Called “Echo-Chamber Message” -- a public relations term for talking points designed to be repeated again and again -- the Sept. 7, 2005, directive was unmistakable: Assure the scores of countries that had pledged or donated aid at the height of the disaster that their largesse had provided Americans “practical help and moral support” and “highlight the concrete benefits hurricane victims are receiving.”
Many of the U.S. diplomats who received the message, however, were beginning to witness a more embarrassing reality. They knew the U.S. government was turning down many allies’ offers of people, supplies and expertise worth untold millions of dollars. Eventually, the United States also would fail to collect most of the outpouring of international cash assistance for Katrina’s victims.
Allies offered $854 million in cash and oil that was to be sold for cash. But only $40 million has been used so far for disaster victims or reconstruction, according to U.S. officials and contractors. Most of the aid went uncollected, including $400 million worth of oil. Some offers were withdrawn or redirected to private groups such as the Red Cross. The rest has been delayed by red tape and bureaucratic limits on how it can be spent.
In addition, valuable supplies and services -- cellphone systems, medicine, cruise ships -- were delayed or declined because the government could not handle them. In some cases, supplies were wasted.
The struggle to apply foreign aid after the hurricane is another reminder of the federal government’s difficulty leading the recovery. Reports of government waste and delays or denials of assistance have surfaced repeatedly since hurricanes Katrina and Rita struck in 2005.
Administration officials acknowledged in February 2006 that they were ill-prepared to coordinate and distribute foreign aid and that only about half the $126 million received had been put to use.
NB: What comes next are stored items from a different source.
(** * vlkEngine: frame synchronisation and presentation pipeline

    A shallow embedding of the renderer's swapchain, sync-primitive and
    command-buffer modules (swapchain.c, sync.c, command_buffer.c, the
    frame counter and the device queries of vulkan_core.c and the
    assertion handler of assert.c), followed by the properties
    established about them.

    The C globals live in one [world] record that every function threads
    through the monad [M].  Calls into the Vulkan driver and into malloc
    are external to the repository: they are modelled by a small
    deterministic driver whose fallible calls read their result from a
    script carried by the world, so that every statement below quantifies
    over all the ways the driver may answer. *)

From Stdlib Require Import ZArith Lia String.
From stdpp Require Import base option list gmap strings.

Local Open Scope Z_scope.

(** ** Constants of the Vulkan headers *)

Definition VK_NULL_HANDLE : Z := 0.
Definition UINT32_MAX : Z := 4294967295.
Definition UINT64_MAX : Z := 18446744073709551615.

(** [VkResult] is a C enum; its values are kept as the integers of the
    Khronos header. *)
Definition VK_SUCCESS : Z := 0.
Definition VK_SUBOPTIMAL_KHR : Z := 1000001003.
Definition VK_ERROR_OUT_OF_DATE_KHR : Z := -1000001004.
Definition VK_ERROR_OUT_OF_HOST_MEMORY : Z := -1.
Definition VK_ERROR_OUT_OF_DEVICE_MEMORY : Z := -2.

Definition VK_PRESENT_MODE_IMMEDIATE_KHR : Z := 0.
Definition VK_PRESENT_MODE_MAILBOX_KHR : Z := 1.
Definition VK_PRESENT_MODE_FIFO_KHR : Z := 2.
Definition VK_PRESENT_MODE_FIFO_RELAXED_KHR : Z := 3.

Definition VK_FORMAT_UNDEFINED : Z := 0.
Definition VK_FORMAT_B8G8R8A8_UNORM : Z := 44.
Definition VK_FORMAT_B8G8R8A8_SRGB : Z := 50.
Definition VK_COLOR_SPACE_SRGB_NONLINEAR_KHR : Z := 0.

Definition VK_FENCE_CREATE_SIGNALED_BIT : Z := 1.
Definition VK_COMMAND_BUFFER_USAGE_ONE_TIME_SUBMIT_BIT : Z := 1.
Definition VK_KHR_TIMELINE_SEMAPHORE_EXTENSION_NAME : string :=
  "VK_KHR_timeline_semaphore".

(** vulkan_core.h *)
Definition VE_MAX_FRAMES_IN_FLIGHT : Z := 3.

(** [uint32_t] arithmetic wraps around. *)
Definition u32 (z : Z) : Z := z mod 2 ^ 32.

(** ** Data model *)

Record VkExtent2D := mkExtent { width : Z; height : Z }.

Record VkSurfaceFormatKHR := mkSurfaceFormat { sf_format : Z; sf_colorSpace : Z }.

Record VkSurfaceCapabilitiesKHR := mkCapabilities {
  minImageCount : Z;
  maxImageCount : Z;
  currentExtent : VkExtent2D;
  minImageExtent : VkExtent2D;
  maxImageExtent : VkExtent2D;
}.

(** swapchain.h *)
Record ve_swapchain_config := mkConfig {
  cfg_width : Z;
  cfg_height : Z;
  vsync : bool;
  triple_buffering : bool;
  preferred_format : VkSurfaceFormatKHR;
  preferred_present_mode : Z;
  additional_usage : Z;
}.

(** Pointers are addresses of host blocks, 0 being NULL. *)
Record ve_swapchain := mkSwapchain {
  swapchain : Z;
  images : Z;
  image_views : Z;
  framebuffers : Z;
  format : Z;
  extent : VkExtent2D;
  image_count : Z;
  current_image_index : Z;
  out_of_date : bool;
}.

(** sync.h *)
Record ve_frame_sync := mkFrameSync {
  render_fence : Z;
  compute_fence : Z;
  transfer_fence : Z;
  image_available : Z;
  render_finished : Z;
  compute_finished : Z;
  transfer_finished : Z;
}.

Record ve_sync_state := mkSyncState {
  frames : list ve_frame_sync;
  current_frame : Z;
  timeline_semaphores : bool;
}.

(** command_buffer.h *)
Inductive ve_command_buffer_type :=
| VE_COMMAND_BUFFER_GRAPHICS
| VE_COMMAND_BUFFER_COMPUTE
| VE_COMMAND_BUFFER_TRANSFER.

Record ve_command_buffer := mkCommandBuffer {
  buffer : Z;
  cb_type : ve_command_buffer_type;
  is_recording : bool;
  is_submitting : bool;
}.

(** assert.h *)
Inductive ve_assert_mode :=
| VE_ASSERT_MODE_DEBUG_BREAK
| VE_ASSERT_MODE_LOG_AND_CONTINUE
| VE_ASSERT_MODE_LOG_AND_EXIT
| VE_ASSERT_MODE_CALLBACK.

(** The fields of [ve_vulkan_context] read by the modules embedded here. *)
Record ve_vulkan_context := mkContext {
  physical_device : Z;
  surface : Z;
  device : Z;
  queues_present : Z;
  vk_current_frame : Z;
}.

(** ** The driver and the host heap *)

(** Objects a logical device keeps alive, by handle. *)
Inductive vk_object :=
| Fence (signaled : bool)
| Semaphore
| ImageView
| Framebuffer
| Swapchain (imgs : list Z).

Record driver := mkDriver {
  live : gmap Z vk_object;
  (** the next handle the driver hands out *)
  next_handle : Z;
  (** results of the coming fallible driver calls, in call order; once the
      script is used up every call succeeds *)
  vk_results : list Z;
  (** image indices handed out by the coming acquire calls *)
  vk_indices : list Z;
  (** number of completed vkDeviceWaitIdle calls *)
  idle_waits : nat;
}.

(** What the surface and the physical device report when queried. *)
Record surface_report := mkReport {
  rep_capabilities : VkSurfaceCapabilitiesKHR;
  rep_formats : list VkSurfaceFormatKHR;
  rep_present_modes : list Z;
  rep_extensions : list string;
}.

(** One element of a host array. *)
Inductive cell :=
| CUninit
| CHandle (h : Z)
| CFormat (f : VkSurfaceFormatKHR)
| CMode (m : Z)
| CExt (name : string).

Record host := mkHost {
  heap : gmap Z (list cell);
  next_block : Z;
  (** whether the coming malloc calls succeed; used up = they succeed *)
  alloc_results : list bool;
}.

Record world := mkWorld {
  drv : driver;
  mem : host;
  report : surface_report;
  g_assert_mode : ve_assert_mode;
  (** the registered assert callback, as the answer it gives *)
  g_assert_callback : option bool;
  g_vulkan_context : ve_vulkan_context;
  g_swapchain : ve_swapchain;
  g_owns_framebuffers : bool;
  g_sync_state : ve_sync_state;
  (** command_buffer.c: the per-frame table holds pointers into the store
      of heap-allocated [ve_command_buffer] structs *)
  g_frame_command_buffers : list (list Z);
  g_initialized : bool;
  cmd_store : gmap Z ve_command_buffer;
}.

#[global] Instance VkExtent2D_eq_dec : EqDecision VkExtent2D.
Proof. solve_decision. Defined.

#[global] Instance VkSurfaceFormatKHR_eq_dec : EqDecision VkSurfaceFormatKHR.
Proof. solve_decision. Defined.

#[global] Instance vk_object_eq_dec : EqDecision vk_object.
Proof. solve_decision. Defined.

#[global] Instance cell_eq_dec : EqDecision cell.
Proof. solve_decision. Defined.

(** ** Field updates *)

Definition set_drv (d : driver) (w : world) : world :=
  mkWorld d (mem w) (report w) (g_assert_mode w) (g_assert_callback w)
    (g_vulkan_context w) (g_swapchain w) (g_owns_framebuffers w)
    (g_sync_state w) (g_frame_command_buffers w) (g_initialized w) (cmd_store w).

Definition set_mem (m : host) (w : world) : world :=
  mkWorld (drv w) m (report w) (g_assert_mode w) (g_assert_callback w)
    (g_vulkan_context w) (g_swapchain w) (g_owns_framebuffers w)
    (g_sync_state w) (g_frame_command_buffers w) (g_initialized w) (cmd_store w).

Definition set_g_vulkan_context (c : ve_vulkan_context) (w : world) : world :=
  mkWorld (drv w) (mem w) (report w) (g_assert_mode w) (g_assert_callback w)
    c (g_swapchain w) (g_owns_framebuffers w)
    (g_sync_state w) (g_frame_command_buffers w) (g_initialized w) (cmd_store w).

Definition set_g_swapchain (s : ve_swapchain) (w : world) : world :=
  mkWorld (drv w) (mem w) (report w) (g_assert_mode w) (g_assert_callback w)
    (g_vulkan_context w) s (g_owns_framebuffers w)
    (g_sync_state w) (g_frame_command_buffers w) (g_initialized w) (cmd_store w).

Definition set_g_owns_framebuffers (b : bool) (w : world) : world :=
  mkWorld (drv w) (mem w) (report w) (g_assert_mode w) (g_assert_callback w)
    (g_vulkan_context w) (g_swapchain w) b
    (g_sync_state w) (g_frame_command_buffers w) (g_initialized w) (cmd_store w).

Definition set_g_sync_state (s : ve_sync_state) (w : world) : world :=
  mkWorld (drv w) (mem w) (report w) (g_assert_mode w) (g_assert_callback w)
    (g_vulkan_context w) (g_swapchain w) (g_owns_framebuffers w)
    s (g_frame_command_buffers w) (g_initialized w) (cmd_store w).

Definition set_cmd_store (m : gmap Z ve_command_buffer) (w : world) : world :=
  mkWorld (drv w) (mem w) (report w) (g_assert_mode w) (g_assert_callback w)
    (g_vulkan_context w) (g_swapchain w) (g_owns_framebuffers w)
    (g_sync_state w) (g_frame_command_buffers w) (g_initialized w) m.

Definition set_swapchain (h : Z) (s : ve_swapchain) : ve_swapchain :=
  mkSwapchain h (images s) (image_views s) (framebuffers s) (format s)
    (extent s) (image_count s) (current_image_index s) (out_of_date s).

Definition set_images (p : Z) (s : ve_swapchain) : ve_swapchain :=
  mkSwapchain (swapchain s) p (image_views s) (framebuffers s) (format s)
    (extent s) (image_count s) (current_image_index s) (out_of_date s).

Definition set_image_views (p : Z) (s : ve_swapchain) : ve_swapchain :=
  mkSwapchain (swapchain s) (images s) p (framebuffers s) (format s)
    (extent s) (image_count s) (current_image_index s) (out_of_date s).

Definition set_framebuffers (p : Z) (s : ve_swapchain) : ve_swapchain :=
  mkSwapchain (swapchain s) (images s) (image_views s) p (format s)
    (extent s) (image_count s) (current_image_index s) (out_of_date s).

Definition set_format (f : Z) (s : ve_swapchain) : ve_swapchain :=
  mkSwapchain (swapchain s) (images s) (image_views s) (framebuffers s) f
    (extent s) (image_count s) (current_image_index s) (out_of_date s).

Definition set_extent (e : VkExtent2D) (s : ve_swapchain) : ve_swapchain :=
  mkSwapchain (swapchain s) (images s) (image_views s) (framebuffers s)
    (format s) e (image_count s) (current_image_index s) (out_of_date s).

Definition set_image_count (n : Z) (s : ve_swapchain) : ve_swapchain :=
  mkSwapchain (swapchain s) (images s) (image_views s) (framebuffers s)
    (format s) (extent s) n (current_image_index s) (out_of_date s).

Definition set_current_image_index (i : Z) (s : ve_swapchain) : ve_swapchain :=
  mkSwapchain (swapchain s) (images s) (image_views s) (framebuffers s)
    (format s) (extent s) (image_count s) i (out_of_date s).

Definition set_out_of_date (b : bool) (s : ve_swapchain) : ve_swapchain :=
  mkSwapchain (swapchain s) (images s) (image_views s) (framebuffers s)
    (format s) (extent s) (image_count s) (current_image_index s) b.

(** ** The monad of the embedding

    A call either returns a value and a new world, or the process is
    terminated by [ve_assert_fatal], or it runs into behaviour that C or
    the Vulkan specification leave undefined. *)

Inductive outcome (A : Type) : Type :=
| Ret (a : A)
| Fatal
| Undef.
Arguments Ret {A} a.
Arguments Fatal {A}.
Arguments Undef {A}.

Definition M (A : Type) : Type := world → outcome (A * world).

Definition ret {A} (a : A) : M A := λ w, Ret (a, w).

Definition bind {A B} (m : M A) (k : A → M B) : M B := λ w,
  match m w with
  | Ret (a, w') => k a w'
  | Fatal => Fatal
  | Undef => Undef
  end.

Declare Scope M_scope.
Delimit Scope M_scope with M.
Notation "x ← y ; z" := (bind y (λ x, z))
  (at level 20, y at level 100, z at level 200, only parsing) : M_scope.
Notation "' x ← y ; z" := (bind y (λ x, z))
  (at level 20, x pattern, y at level 100, z at level 200, only parsing) : M_scope.
Notation "x ;; z" := (bind x (λ _, z))
  (at level 100, z at level 200, only parsing, right associativity) : M_scope.
Local Open Scope M_scope.

Definition gets {A} (f : world → A) : M A := λ w, Ret (f w, w).
Definition modify (f : world → world) : M unit := λ w, Ret ((), f w).
Definition undef {A} : M A := λ _, Undef.

(** [for (uint32_t i = lo; i < hi; i++) body], where the body may leave
    the enclosing function through [return v] (it then yields [Some v]). *)
Fixpoint for_range {R} (n : nat) (i : Z) (body : Z → M (option R)) : M (option R) :=
  match n with
  | O => ret None
  | S n' =>
      r ← body i;
      match r with
      | Some v => ret (Some v)
      | None => for_range n' (i + 1) body
      end
  end.

Definition for_u32 {R} (lo hi : Z) (body : Z → M (option R)) : M (option R) :=
  for_range (Z.to_nat (hi - lo)) lo body.

(** The same loop with a body that never returns from the function. *)
Fixpoint iter_range (n : nat) (i : Z) (body : Z → M unit) : M unit :=
  match n with
  | O => ret ()
  | S n' => body i;; iter_range n' (i + 1) body
  end.

Definition iter_u32 (lo hi : Z) (body : Z → M unit) : M unit :=
  iter_range (Z.to_nat (hi - lo)) lo body.

(** ** assert.c *)

(** [debug_break] raises a trap; when a debugger resumes the process,
    [should_continue] is false all the same and the caller goes on to
    [ve_assert_fatal]. *)
Definition ve_assert_handle : M bool :=
  mode ← gets g_assert_mode;
  match mode with
  | VE_ASSERT_MODE_DEBUG_BREAK => ret false
  | VE_ASSERT_MODE_LOG_AND_CONTINUE => ret true
  | VE_ASSERT_MODE_LOG_AND_EXIT => ret false
  | VE_ASSERT_MODE_CALLBACK =>
      cb ← gets g_assert_callback;
      match cb with
      | Some answer => ret answer
      | None => ret false
      end
  end.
Now, 20 months after Katrina, newly released documents and interviews make clear the magnitude of the troubles.
More than 10,000 pages of cables, telegraphs and e-mails from U.S. diplomats around the globe -- released piecemeal since last fall under the Freedom of Information Act -- provide a fuller account of problems that, at times, mystified allies and left U.S. representatives at a loss for an explanation.
The documents were obtained by Citizens for Responsibility and Ethics in Washington, a public interest group, which provided them to the Washington Post.
In one exchange, State Department officials anguished over whether to tell Italy that its shipments of medicine, gauze and other medical supplies spoiled in the elements for weeks after Katrina’s landfall on Aug. 29, 2005, and were destroyed. “Tell them we blew it,” one disgusted official wrote. But she hedged: “The flip side is just to dispose of it and not come clean. I could be persuaded.”
In another instance, the Department of Homeland Security accepted an offer from Greece on Sept. 3, 2005, to dispatch two cruise ships that could be used free as hotels or hospitals for displaced residents. The deal was rescinded Sept. 15 after it became clear a ship would not arrive before Oct. 10. The U.S. eventually paid $249 million to use Carnival Cruise Lines vessels.
And while television sets worldwide showed images of New Orleans residents begging to be rescued from rooftops as floodwaters rose, U.S. officials turned down numerous offers of allied troops and search-and-rescue teams.
Overall, the United States declined 54 of 77 recorded aid offers from three staunch allies: Canada, Britain and Israel, according to a 40-page State Department table of the offers that had been received as of January 2006.
“There is a lack of accountability in where the money comes in and where it goes,” said Melanie Sloan, executive director of the public interest group, which called for an investigation into the fate of foreign aid offers. She added: “It’s clear that they’re trying to hide their ineptitude, incompetence and malfeasance.”
State Department spokesman Tom Casey said that the U.S. government sincerely appreciated support from around the world.
Representatives of foreign countries declined to criticize the U.S. response to their aid offers, though some redirected their gifts.
Of $454 million in cash that was pledged by more than 150 countries and foreign organizations, only $126 million from 40 donors was received. The biggest gifts were from the United Arab Emirates, $100 million; China and Bahrain, $5 million each; South Korea, $3.8 million; and Taiwan, $2 million.